エジプトのヒエログリフのメジャーの神々しさといったら…! 誰かエジプト旅行する人がいたらお土産に買ってきてほしいです(笑)。
午後は前述の通り、中之島地区をまわります。
中でも今回、ぜひ紹介したいのは大阪ガスビルです。
床には貴重な沖縄の石。
名古屋でガスビルといえば栄や今池のどちらかを思い浮かべる方がほとんどでしょうが、ちょうどそれと同じように、大阪ガスビルもかつてはホールや料理教室などが入居し、大阪人のハレの場として認識されていたのだそうです。
大阪ガス:ガスビル食堂物語
大阪のシンボル・ストリート御堂筋に面して建つガスビル。その8階フロアにあるガスビル食堂は、大阪における欧風レストランの草分けのひとつです。その開業は、ガスビルが竣工したのと同じ昭和8(1933)年。それから約70年、ガスビル食堂は、同じ場所で、歴史と伝統を活かしつつ営業を続けています。
そして、8階のガスビル食堂は現在も一般向けに営業中です。
ゆるやかにカーブを描く窓際が一番人気の特等席だそう。
こちらはギリシャの家庭料理をアレンジした「ムーサカ」という名物料理。
80年あまりの歳月、この御堂筋の一角で時代の移り変わりを見つめ続けてきた建物。
どれだけの人々が、ここでともに食事をし、想い出に残る時間を過ごしたことでしょう。
歴史ある建物には、ひとの想いが息づき、いま新たに生まれてくる建物にも、その想いは受け継がれていきます。

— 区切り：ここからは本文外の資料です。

(* ===== verification/ThreadLock.v ===== *)
(** * Locks exclude

    Every lock has one token.  It is in its semaphore, with the holder, or with
    a thread that is between taking it from the semaphore and becoming the
    holder, or between giving up the lock and [sema_up].  The frames on the
    stacks say which, so the token is counted with weights. *)

From stdpp Require Import functions.
From S2P Require Import Prelude ListModel ListOrder ListSpec ThreadModel ThreadInv ThreadSched ThreadStep.

(** ** Counting the token *)

Definition weight (l : Z) (f : frame) : Z :=
  match f with
  | KLockTaken l' => if l =? l' then 1 else 0
  | KSemaUpCall (LockSema l') => if l =? l' then 1 else 0
  | KSemaDownCall (LockSema l') | KSemaDown (LockSema l') => if l =? l' then -1 else 0
  | _ => 0
  end.

Definition weights (l : Z) (st : list frame) : Z := foldr (fun f acc => weight l f + acc) 0 st.

Definition total (l : Z) (s : kstate) (ts : list Z) : Z :=
  foldr (fun t acc => weights l (stack_of s t) + acc) 0 ts.

Definition held (l : Z) (s : kstate) : Z := if holder s l =? NULL then 0 else 1.

Definition balance (l : Z) (s : kstate) : Z :=
  value (sema s (LockSema l)) + total l s (all_list s) + held l s.

Record lock_inv (s : kstate) : Prop := {
  li_balance l : balance l s = 1;
  li_value l : 0 <= value (sema s (LockSema l));
  li_clear t l : t ∈ all_list s -> KHolderClear l ∈ stack_of s t -> holder s l = t;
  li_live l : holder s l = NULL \/ holder s l ∈ all_list s
}.

Lemma weights_app l a b : weights l (a ++ b) = weights l a + weights l b.
Proof. induction a as [|f a IH]; simpl; [done|]. unfold weights in *. simpl. rewrite IH. lia. Qed.

(** A stack in order never owes a token. *)
Lemma weights_nonneg l t st :
  stack_ok t st -> 0 <= weights l st /\ (head st = Some (KLockTaken l) -> 1 <= weights l st) /\
    (forall lv, take 2 st = [KIntrSet lv; KLockTaken l] -> 1 <= weights l st).
Proof.
  induction st as [|f rest IH]; [done|]. intros Hs.
  change (weights l (f :: rest)) with (weight l f + weights l rest).
  destruct (decide (f = KProcessExit)) as [->|Hp].
  { simpl in Hs. subst rest. simpl. split_and!; [lia|done..]. }
  pose proof (IH (stack_ok_tail _ _ _ Hp Hs)) as (I1 & I2 & I3).
  pose proof (stack_ok_head _ _ _ Hs) as Hf.
  assert (Hpos : 0 <= weight l f + weights l rest /\ (f = KLockTaken l -> 1 <= weight l f + weights l rest)).
  { destruct f; simpl; try (split; [lia|done]).
    all: try (destruct s; simpl; try (split; [lia|done])).
    all: destruct (Z.eqb_spec l lock); try (split; [lia|intros [= ->]; lia]).
    - subst. simpl in Hf. apply I2 in Hf. split; [lia|done].
    - subst. destruct Hf as [lv Hf]. apply I3 in Hf. split; [lia|done]. }
  split_and!; [lia|by intros [= ->]; apply Hpos|].
  intros lv E. destruct rest as [|g rest]; [done|]. simpl in E. simplify_eq.
  simpl weight. specialize (I2 eq_refl). lia.
Qed.

Lemma weights_live l s t run :
  sched_inv run s -> t ∈ all_list s -> run <> Some t -> 0 <= weights l (stack_of s t).
Proof.
  intros Hi Ht Hn. destruct (si_stack _ _ Hi t Ht Hn) as [Hs|(_ & lv & ->)]; [|done].
  by apply (weights_nonneg l) in Hs as [? _].
Qed.

Lemma total_nonneg l s ts :
  (forall t, t ∈ ts -> 0 <= weights l (stack_of s t)) -> 0 <= total l s ts.
Proof.
  induction ts as [|t ts IH]; simpl; [done|]. intros H. unfold total in *. simpl.
  assert (0 <= weights l (stack_of s t)) by (apply H; left). enough (0 <= foldr (fun t acc => weights l (stack_of s t) + acc) 0 ts) by lia.
  apply IH. intros. apply H. by right.
Qed.

Lemma total_ext l s s' ts :
  (forall t, t ∈ ts -> weights l (stack_of s' t) = weights l (stack_of s t)) -> total l s' ts = total l s ts.
Proof.
  induction ts as [|t ts IH]; [done|]. intros H. unfold total in *. simpl.
  rewrite (H t) by left. rewrite IH; [done|]. intros. apply H. by right.
Qed.

(** Changing the stack of one thread. *)
Lemma total_change l s s' c ts d :
  NoDup ts -> c ∈ ts -> (forall t, t <> c -> stack_of s' t = stack_of s t) ->
  weights l (stack_of s' c) = weights l (stack_of s c) + d -> total l s' ts = total l s ts + d.
Proof.
  intros Hnd Hc Ho Hd. induction ts as [|t ts IH]; [by apply not_elem_of_nil in Hc|].
  apply NoDup_cons in Hnd as [Hn Hnd]. unfold total in *. simpl.
  apply elem_of_cons in Hc as [<-|Hc].
  - rewrite Hd. pose proof (total_ext l s s' ts) as E. unfold total in E. rewrite E; [lia|].
    intros t Ht. rewrite Ho; [done|]. by intros ->.
  - rewrite (Ho t) by (by intros ->). rewrite IH by done. lia.
Qed.

(** ** Changes that leave semaphores of locks and holders alone *)

Record leff (fs : list frame) (s s' : kstate) : Prop := {
  le_all : all_list s' = all_list s;
  le_holder : holder s' = holder s;
  le_value l : value (sema s' (LockSema l)) = value (sema s (LockSema l));
  le_stack t : t <> current s -> stack_of s' t = stack_of s t;
  le_own : stack_of s' (current s) = fs ++ stack_of s (current s)
}.

Lemma leff_refl s : leff [] s s.
Proof. by split. Qed.

Lemma leff_nil s s' t : leff [] s s' -> stack_of s' t = stack_of s t.
Proof.
  intros E. destruct (decide (t = current s)) as [->|Hn]; [apply (le_own _ _ _ E)|by apply (le_stack _ _ _ E)].
Qed.

Lemma leff_trans f1 f2 s1 s2 s3 :
  current s2 = current s1 -> leff f1 s1 s2 -> leff f2 s2 s3 -> leff (f2 ++ f1) s1 s3.
Proof.
  intros Ec [A1 H1 V1 K1 O1] [A2 H2 V2 K2 O2]. rewrite Ec in *. split; [congruence..| | |].
  - intros l. by rewrite V2.
  - intros t Ht. by rewrite K2, K1.
  - by rewrite O2, O1, app_assoc.
Qed.

Lemma leff_nil_r fs s1 s2 s3 : leff fs s1 s2 -> leff [] s2 s3 -> leff fs s1 s3.
Proof.
  intros [A1 H1 V1 K1 O1] E2.
  split; [by rewrite (le_all _ _ _ E2)|by rewrite (le_holder _ _ _ E2)|..].
  - intros l. by rewrite (le_value _ _ _ E2).
  - intros t Ht. rewrite (leff_nil s2 s3 t E2). auto.
  - by rewrite (leff_nil s2 s3 _ E2).
Qed.

Lemma leff_balance fs s s' l :
  NoDup (all_list s) -> current s ∈ all_list s -> leff fs s s' -> balance l s' = balance l s + weights l fs.
Proof.
  intros Hnd Hc E. unfold balance, held. rewrite (le_all _ _ _ E), (le_holder _ _ _ E), (le_value _ _ _ E).
  rewrite (total_change l s s' (current s) (all_list s) (weights l fs)); [lia|done|done|apply E|].
  rewrite (le_own _ _ _ E), weights_app. lia.
Qed.

(** Frames that have nothing to do with a lock's token. *)
Definition neutral (f : frame) : bool :=
  match f with
  | KLockTaken _ | KSemaUpCall (LockSema _) | KSemaDownCall (LockSema _) | KSemaDown (LockSema _)
  | KHolderClear _ => false
  | _ => true
  end.

Lemma neutral_weights l fs : Forall (fun f => neutral f = true) fs -> weights l fs = 0.
Proof.
  induction 1 as [|f fs Hf _ IH]; [done|]. change (weight l f + weights l fs = 0). rewrite IH.
  by destruct f as [| | | |[]|[]|[]| | | | | | | | | | | | | | | | | |].
Qed.

Lemma neutral_clear fs l : Forall (fun f => neutral f = true) fs -> KHolderClear l ∉ fs.
Proof. rewrite Forall_forall. intros H Hin. by apply H in Hin. Qed.

Lemma leff_neutral fs s s' :
  NoDup (all_list s) -> current s ∈ all_list s -> leff fs s s' ->
  Forall (fun f => neutral f = true) fs -> lock_inv s -> lock_inv s'.
Proof.
  intros Hnd Hc E Hf [B V C I]. split; [..|by rewrite (le_all _ _ _ E), (le_holder _ _ _ E)].
  - intros l. by rewrite (leff_balance fs s s' l Hnd Hc E), B, (neutral_weights l fs Hf).
  - intros l. rewrite (le_value _ _ _ E). apply V.
  - intros t l. rewrite (le_all _ _ _ E), (le_holder _ _ _ E). intros Ht.
    destruct (decide (t = current s)) as [->|Hn].
    + rewrite (le_own _ _ _ E). intros [Hin|Hin]%elem_of_app; [by destruct (neutral_clear _ l Hf)|by apply C].
    + rewrite (le_stack _ _ _ E) by done. by apply C.
Qed.

Lemma leff_upd t f s :
  (forall th, kstack (f th) = kstack th) -> leff [] s (set_threads (<[t := f (threads s t)]> (threads s)) s).
Proof. intros Hf. split; try done; intros *; cbn; rewrite fn_at; by case_decide; subst. Qed.

Lemma leff_pushed fs s : leff fs s (pushed fs s).
Proof. unfold pushed. split; try done; intros *; cbn; rewrite fn_at; by case_decide; subst. Qed.

Definition lock_sema (r : sema_ref) : bool := match r with LockSema _ => true | _ => false end.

それが重なって、建築というものが魅せる都市の力になります。
わたし自身は、大阪に住んだ経験はなく、おそらくこれからも大阪で暮らす可能性は低いでしょう。
けれど、これだけ豊かな財産があり、しかもそれをこうしたイベントによって日常の延長線上で魅せることができる、このまちを訪れるたびに、やっぱりいいな、素直にすごいな、と思います。